Leadership in healthcare and academia – Mia von Knorring's group

We conduct research and teaching and tailor training in the areas of leadership and organization. The research group is interdisciplinary and brings together competencies from behavioral sciences, humanities, engineering, social sciences and nursing. We focus on the following areas: groups and teams, collective and shared leadership, work and work environment, professional roles, learning about leadership, co-workership, climate work, and mechanisms for successful healthcare.

What we do

We teach and conduct research about leadership and organization in healthcare and academia. Our focus areas include groups and teams, shared leadership, work and work environments, professional roles, learning, leadership and climate work, and mechanisms for successful healthcare.  

In our research group, we challenge conventional views of leadership that concentrate on specific individuals. We explore how leadership is distributed among different formal roles within an organization and how it can be perceived as a process involving both people and various material elements. From this perspective, leading others transforms into ‘leading leadership’.

Our interdisciplinary research group combines behavioral sciences, humanities, engineering, social sciences, and nursing expertise. Our projects are conducted in close collaboration with key stakeholders.

Research areas

In the area of leadership and climate work in healthcare (site in Swedish), research is conducted on how hospitals work to reduce their emissions. The focus is on leadership and organization, and to make it easier for managers and employees to drive climate efforts in a workplace where climate work is not the main task.  

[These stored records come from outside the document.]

(** X16 on a listing whose second page is refused. *)
Lemma get_edges_gives_nothing_of_a_listing_that_fails_witness :
  let after :=
    get_edges no_repr client outside
      (world_outside (session (remote_with (Returns PNone)
                                 [full_page; Raises refused; short_page]))) in
  after.1.1
  = Done (Raises (APIError "1003: Authentication failed" (PInt 1003)))
  ∧ sent (heap after.2)
    = [ReqConnect "ws://backend:8082"; ReqAuthenticate "admin" "secret";
       ReqGetEdges 0 100; ReqGetEdges 1 100].
Proof.
  destruct (get_edges_gives_nothing_of_a_listing_that_fails no_repr client
              outside
              (world_outside (session (remote_with (Returns PNone)
                                         [full_page; Raises refused; short_page])))
              (fresh_handle client (session (remote_with (Returns PNone) [])))
              [full_page] [hundred_edges] (Raises refused) [short_page])
    as (Hraise & _ & Hsent);
    [ client_is_ready | reflexivity | reflexivity
    | repeat constructor; by eexists
    | by repeat constructor
    | ].
  split; [by apply (Hraise refused)|]. apply Hsent. left. by eexists.
Defined.

(** X17 on an edge with a meter, a PV inverter, a controller and a
    simulated meter. *)
Lemma the_lists_hold_the_components_of_their_factories_witness :
  let w :=
    world_outside (session (remote_answering (answer_of edge_config))) in
  (∃ kept,
     (get_meter_list no_repr client (PStr "edge0") outside w).1.1
     = Done (Returns (PDict kept))
     ∧ sublist kept components
     ∧ ∀ k v, (k, v) ∈ kept ↔ (k, v) ∈ components ∧ made_by "Meter" v)
  ∧ (∃ kept,
       (get_pvinverter_list no_repr client (PStr "edge0") outside w).1.1
       = Done (Returns (PDict kept))
       ∧ sublist kept components
       ∧ ∀ k v, (k, v) ∈ kept ↔ (k, v) ∈ components ∧ made_by "PVInverter" v).
Proof.
  apply (the_lists_hold_the_components_of_their_factories no_repr client
           (PStr "edge0") outside
           (world_outside (session (remote_answering (answer_of edge_config))))
           edge_config components);
    [ reflexivity | reflexivity
    | apply (bool_decide_unpack _); reflexivity
    | repeat constructor; by eexists ].
Defined.

(** X18 on the same edge with a component that has no factory id. *)
Lemma a_component_without_factory_id_breaks_both_lists_witness :
  let w :=
    world_outside
      (session (remote_answering (answer_of edge_config_with_a_stray))) in
  (get_meter_list no_repr client (PStr "edge0") outside w).1.1
  = Done (Raises (KeyError "factoryId"))
  ∧ (get_pvinverter_list no_repr client (PStr "edge0") outside w).1.1
    = Done (Raises (KeyError "factoryId")).
Proof.
  apply (a_component_without_factory_id_breaks_both_lists no_repr client
           (PStr "edge0") outside
           (world_outside
              (session (remote_answering (answer_of edge_config_with_a_stray))))
           edge_config_with_a_stray components_with_a_stray
           "_sum" [("alias", PStr "Core.Sum")]);
    [ reflexivity | reflexivity
    | repeat (apply Forall_cons_2;
              [eexists; split; [reflexivity|];
               simpl; intros ? ?; simplify_eq; by eexists|]);
      apply Forall_nil_2
    | repeat constructor
    | reflexivity ].
Defined.

(** X19 on the lists of the sample edge: the meter is no PV inverter. *)
Lemma no_component_is_both_a_meter_and_a_PV_inverter_witness :
  "meter0"
    ∈ [("meter0", PDict [("alias", PStr "Grid");
                         ("factoryId", PStr "Meter.Socomec.Threephase")])].*1
  ∧ "meter0"
      ∉ [("pvInverter0", PDict [("factoryId", PStr "PVInverter.Fronius")])].*1.
Proof.
  split; [by left|].
  apply (no_component_is_both_a_meter_and_a_PV_inverter no_repr client
           (PStr "edge0") outside
           (world_outside (session (remote_answering (answer_of edge_config))))
           client outside
           (world_outside (session (remote_answering (answer_of edge_config))))
           edge_config components
           [("meter0", PDict [("alias", PStr "Grid");
                              ("factoryId", PStr "Meter.Socomec.Threephase")])]
           [("pvInverter0", PDict [("factoryId", PStr "PVInverter.Fronius")])]);
    [ reflexivity | reflexivity | reflexivity
    | apply (bool_decide_unpack _); reflexivity
    | reflexivity | reflexivity | by left ].
Defined.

Project managers and contact persons: Linda Sturesson Stabel and Pamela Mazzocato

Funder: The Kamprad Family Foundation

To understand the nature and role of leadership in successful healthcare, we examine the ‘doing’ of leadership in daily work. We go beyond the conventional heroic view of leadership and use distributed leadership theory to contribute knowledge about how collective and distributed leadership is manifested and channeled (i.e. led) in healthcare organizations.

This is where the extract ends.